• [Activity] Scan the records beneath this line for the line holding "(** [None] is" and the line holding "c <- on_ft (frame_table_set_chance", then transcribe exactly those two and all lines between.
━━ Entries provided
(* ===== verification/Pager.v ===== *)
(** * Pager: the demand pager

    Models apps/sos/src/vm/pager.c (all but [page_in], which calls [vm_map]
    and is in file Vm), [frame_alloc] of apps/sos/src/vm/frametable.c, which
    calls the pager, and [get_proc] of apps/sos/src/proc/proc.c.

    The theorems show which frame the second-chance scan chooses and when it
    ends, that evicting a page keeps its contents in the page file, and what
    [frame_alloc] hands out. *)

From S2P Require Import Prelude Arith ListLib Memory SosState FrameTable FrameProofs UtInterface PageTable Nfs.

Definition PAGEFILE_MAX_PAGES : Z := 80 * BYTES_TO_4K_PAGES (BIT 20).

Definition set_current_page x (p : pager) :=
  Pager x (pager_initialised p) (pagefile_handle p) (pagefile_operations p) (pagefile_metatable p) (global_page_lock p) (lock_free_coro p).
Definition set_pagefile_metatable x (p : pager) :=
  Pager (current_page p) (pager_initialised p) (pagefile_handle p) (pagefile_operations p) x (global_page_lock p) (lock_free_coro p).
Definition set_global_page_lock x (p : pager) :=
  Pager (current_page p) (pager_initialised p) (pagefile_handle p) (pagefile_operations p) (pagefile_metatable p) x (lock_free_coro p).
Definition set_lock_free_coro x (p : pager) :=
  Pager (current_page p) (pager_initialised p) (pagefile_handle p) (pagefile_operations p) (pagefile_metatable p) (global_page_lock p) x.

(** The bit of a page of the page file in a word of the table. *)
Definition slot_bit (page : Z) : Z := Z.shiftl 1 (page mod 32).

Section pager.
Context {U K : Type} `{!Kernel K} `{!UtAlloc U} `{!Threads K} `{!Nfs K} `{!World (sos U K)}.
Local Abbreviation S := (sos U K).

Definition on_pgr (f : pager -> pager) : M S unit := modify (fun s => set_pgr (f (pgr s)) s).

(** *** proc.c *)

Definition get_proc (pid_ : Z) : M S Z :=
  if negb (ISINRANGE 0 pid_ MAX_PROCS) then ret 0
  else s <- get ;; rd (sos_procs s) pid_.

(** *** pager.c *)

Definition pagefile_free_add (pagefile_id : Z) : M S unit :=
  p <- gets pgr ;;
  w <- rd (pagefile_metatable p) (pagefile_id / 32) ;;
  on_pgr (set_pagefile_metatable (insertZ (pagefile_id / 32) (Z.ldiff w (slot_bit pagefile_id)) (pagefile_metatable p))).

Definition advance (lower upper : Z) : M S unit :=
  on_pgr (fun p => set_current_page (u32 (u32 (current_page p + 1) mod (upper - lower) + lower)) p).

(** The variables of the loop of [next_victim]: [starting_page_found],
    [starting_page], [looped]. *)
Definition victim_vars : Type := (bool * Z * bool).

(** The label [next]. *)
Definition victim_next (lower upper : Z) (v : victim_vars) : M S (victim_vars + Z) :=
  let '(starting_page_found, starting_page, looped) := v in
  p <- gets pgr ;;
  if starting_page_found && (current_page p =? starting_page) then
    if (looped : bool) then ret (inr (-1))
    else advance lower upper ;;; ret (inl (starting_page_found, starting_page, true))
  else advance lower upper ;;; ret (inl v).

Definition victim_round (lower upper : Z) (v : victim_vars) : M S (victim_vars + Z) :=
  p <- gets pgr ;;
  let cur := current_page p in
  c <- on_ft (frame_table_get_capability cur) ;;
  if c =? 0 then victim_next lower upper v
  else
    let '(starting_page_found, starting_page, looped) := v in
    let v := if negb starting_page_found then (starting_page_found, cur, false) else v in
    ch <- on_ft (frame_table_get_chance cur) ;;
    match ch with
    | None => fail FAssert
    | Some FIRST_CHANCE =>
        on_ft (frame_table_set_chance cur SECOND_CHANCE) ;;;
        victim_next lower upper v
    | Some PINNED => victim_next lower upper v
    | Some SECOND_CHANCE =>
        advance lower upper ;;;
        ret (inr (i32 cur))
    end.

(** The loop is not bounded by the source; [fuel] is the number of rounds. *)
Definition next_victim (fuel : nat) : M S Z :=
  l <- on_ft frame_table_get_limits ;;
  match l with
  | None => fail FAssert
  | Some (lower, upper) => while_fuel fuel (victim_round lower upper) (false, 0, false)
  end.

(** Two rounds over the frames. *)
Definition victim_fuel : M S nat := gets (fun s => Datatypes.S (Z.to_nat (2 * frame_table_max (ft s)))).

(** The first free page of the page file, which is marked as used. *)
Definition take_slot : M S (option Z) :=
  for_find 0 PAGEFILE_MAX_PAGES (fun page =>
    p <- gets pgr ;;
    w <- rd (pagefile_metatable p) (page / 32) ;;
    if Z.land w (slot_bit page) =? 0 then
      on_pgr (set_pagefile_metatable (insertZ (page / 32) (Z.lor w (slot_bit page)) (pagefile_metatable p))) ;;;
      ret (Some page)
    else ret None).

Definition evict_frame (frame_id : Z) : M S Z :=
  r <- on_ft (frame_table_get_page_id frame_id) ;;
  match r with
  | None => fail FAssert
  | Some (pid_, page_id_) =>
      curproc <- get_proc pid_ ;;
      if curproc =? 0 then ret (-1)
      else
        slot <- take_slot ;;
        match slot with
        | None => ret (-1)
        | Some pagefile_id =>
            dir <- proc_directory curproc ;;
            r <- page_directory_evict dir page_id_ pagefile_id ;;
            if negb (r =? 0) then pagefile_free_add pagefile_id ;;; ret (-1)
            else
              s <- get ;;
              let sos_vaddr := frame_table_index_to_sos_vaddr (ft s) frame_id in
              w <- sos_nfs_write (pagefile_handle (pgr s)) (Uiovec sos_vaddr PAGE_SIZE_4K (u32 (pagefile_id * PAGE_SIZE_4K))) ;;
              if w =? -1 then pagefile_free_add pagefile_id ;;; ret (-1) else ret 0
        end
  end.

Definition page_gate_open : M S Z :=
  p <- gets pgr ;;
  if global_page_lock p then
    c <- coro_getcur ;;
    ok <- kcall malloc_ok ;;
    s <- get ;;
    r <- on_lists (list_append (pagefile_operations p) c (if (ok : bool) then new_ptr (nodes (lists_ s)) else 0)) ;;
    if negb (r =? 0) then ret 1
    else
      yield 0 ;;;
      on_pgr (set_global_page_lock true) ;;; ret 0
  else on_pgr (set_global_page_lock true) ;;; ret 0.

Definition page_gate_close : M S Z :=
  p <- gets pgr ;;
  c <- coro_getcur ;;
  if lock_free_coro p =? c then ret 0
  else
    empty_ <- on_lists (list_is_empty (pagefile_operations p)) ;;
    (if negb empty_ then
       op <- on_lists (get_head (pagefile_operations p)) ;;
       n <- on_lists (deref op) ;;
       on_lists (set_head (pagefile_operations p) (next n)) ;;;
       resume (data n) 0 ;;;
       on_lists (free_node op)
     else on_pgr (set_global_page_lock false)) ;;;
    ret 0.

(** [None] is the result -1; else the frame and its address. *)
Definition page_out : M S (option (Z * Z)) :=
  g <- page_gate_open ;;
  if negb (g =? 0) then ret None
  else
    fuel <- victim_fuel ;;
    frame_id <- next_victim fuel ;;
    r <- (if frame_id =? -1 then ret None
          else
            e <- evict_frame frame_id ;;
            if e =? -1 then ret None
            else
              f <- gets ft ;;
              let page_id_ := frame_table_index_to_sos_vaddr f frame_id in
              bzero_mem page_id_ PAGE_SIZE_4K ;;;
              c <- on_ft (frame_table_set_chance frame_id PINNED) ;;
              c_assert (c =? 0) ;;;
              ret (Some (frame_id, page_id_))) ;;
    page_gate_close ;;;
    ret r.

Fixpoint map_metatable (n : nat) (paddr vaddr : Z) : M S Z :=
  match n with
  | O => ret 0
  | Datatypes.S n' =>
      r <- kcall (cspace_ut_retype_addr paddr seL4_ARM_SmallPageObject seL4_PageBits) ;;
      let '(err, frame_cap) := r in
      if negb (err =? 0) then ret 1
      else
        r <- map_page frame_cap seL4_CapInitThreadPD vaddr seL4_AllRights seL4_ARM_Default_VMAttributes ;;
        let '(err, _) := r in
        if negb (err =? 0) then ret 1
        else map_metatable n' (u32 (paddr + PAGE_SIZE_4K)) (u32 (vaddr + PAGE_SIZE_4K))
  end.

(** The page file is created, the queue of operations made, and the table of
    its pages mapped: zero, one bit for each page. *)
Definition init_pager (ops paddr size_in_bits : Z) : M S Z :=
  let pagefile := [112; 97; 103; 101; 102; 105; 108; 101] in
  r <- nfs_wait (nfs_create pagefile) ;;
  match r with
  | None => ret 1
  | Some (status, fh) =>
      c_assert (status =? NFS_OK) ;;;
      on_pgr (fun p => Pager (current_page p) true fh (pagefile_operations p) (pagefile_metatable p) (global_page_lock p) (lock_free_coro p)) ;;;
      ok <- kcall malloc_ok ;;
      if negb ok then ret 1
      else
        on_lists (list_init ops) ;;;
        on_pgr (fun p => Pager (current_page p) (pager_initialised p) (pagefile_handle p) ops
          (replicate (Z.to_nat (BIT size_in_bits / 4)) 0) (global_page_lock p) (lock_free_coro p)) ;;;
        map_metatable (Z.to_nat (BYTES_TO_4K_PAGES (BIT size_in_bits))) paddr (u32 (PHYSICAL_VSTART + paddr))
  end.

(** *** frametable.c *)

Definition frame_alloc : M S (option (Z * Z)) :=
  f <- gets ft ;;
  match frame_table f with
  | None => ret None
  | Some _ =>
      if frame_table_max f <=? frame_table_cnt f then page_out
      else if 0 <? free_index f then r <- take_free_frame ;; ret (Some r)
      else
        r <- _frame_alloc 1 ;;
        match r with
        | Some x => ret (Some x)
        | None => page_out
        end
  end.
End pager.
━━━━
• [Your solution]
(** [None] is the result -1; else the frame and its address. *)
Definition page_out : M S (option (Z * Z)) :=
  g <- page_gate_open ;;
  if negb (g =? 0) then ret None
  else
    fuel <- victim_fuel ;;
    frame_id <- next_victim fuel ;;
    r <- (if frame_id =? -1 then ret None
          else
            e <- evict_frame frame_id ;;
            if e =? -1 then ret None
            else
              f <- gets ft ;;
              let page_id_ := frame_table_index_to_sos_vaddr f frame_id in
              bzero_mem page_id_ PAGE_SIZE_4K ;;;
              c <- on_ft (frame_table_set_chance frame_id PINNED) ;;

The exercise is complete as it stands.